Problem requirements:
Look for "cbn zeta in" in the records below, then copy that line and every line after it, exactly and with nothing added.

Top of Supplied information

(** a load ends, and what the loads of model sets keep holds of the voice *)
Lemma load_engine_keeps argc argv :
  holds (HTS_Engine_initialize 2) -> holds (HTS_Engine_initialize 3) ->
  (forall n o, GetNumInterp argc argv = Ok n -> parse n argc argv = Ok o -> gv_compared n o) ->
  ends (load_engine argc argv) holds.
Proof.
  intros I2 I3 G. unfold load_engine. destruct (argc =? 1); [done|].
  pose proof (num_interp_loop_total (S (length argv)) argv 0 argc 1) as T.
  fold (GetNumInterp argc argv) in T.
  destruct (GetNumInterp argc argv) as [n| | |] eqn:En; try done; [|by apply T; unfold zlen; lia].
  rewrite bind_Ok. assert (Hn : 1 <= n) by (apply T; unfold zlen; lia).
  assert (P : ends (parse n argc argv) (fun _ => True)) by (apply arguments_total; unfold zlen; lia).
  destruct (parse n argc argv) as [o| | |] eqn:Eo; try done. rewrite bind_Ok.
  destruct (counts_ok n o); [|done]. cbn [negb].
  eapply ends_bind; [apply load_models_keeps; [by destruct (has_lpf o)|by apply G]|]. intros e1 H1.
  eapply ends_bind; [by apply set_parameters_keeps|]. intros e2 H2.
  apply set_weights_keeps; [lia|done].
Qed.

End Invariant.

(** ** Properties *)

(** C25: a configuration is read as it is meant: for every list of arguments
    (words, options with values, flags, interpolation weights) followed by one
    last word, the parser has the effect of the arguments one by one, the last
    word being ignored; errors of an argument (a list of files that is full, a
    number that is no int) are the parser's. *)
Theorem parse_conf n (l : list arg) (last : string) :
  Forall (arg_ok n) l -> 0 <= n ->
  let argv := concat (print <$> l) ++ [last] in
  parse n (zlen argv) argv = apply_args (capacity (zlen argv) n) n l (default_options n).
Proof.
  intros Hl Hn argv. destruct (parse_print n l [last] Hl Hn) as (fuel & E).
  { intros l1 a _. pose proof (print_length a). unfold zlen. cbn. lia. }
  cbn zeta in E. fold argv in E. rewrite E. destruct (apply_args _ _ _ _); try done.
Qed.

Bottom of Supplied information

Solution to this exercise:
  cbn zeta in E. fold argv in E. rewrite E. destruct (apply_args _ _ _ _); try done.
Qed.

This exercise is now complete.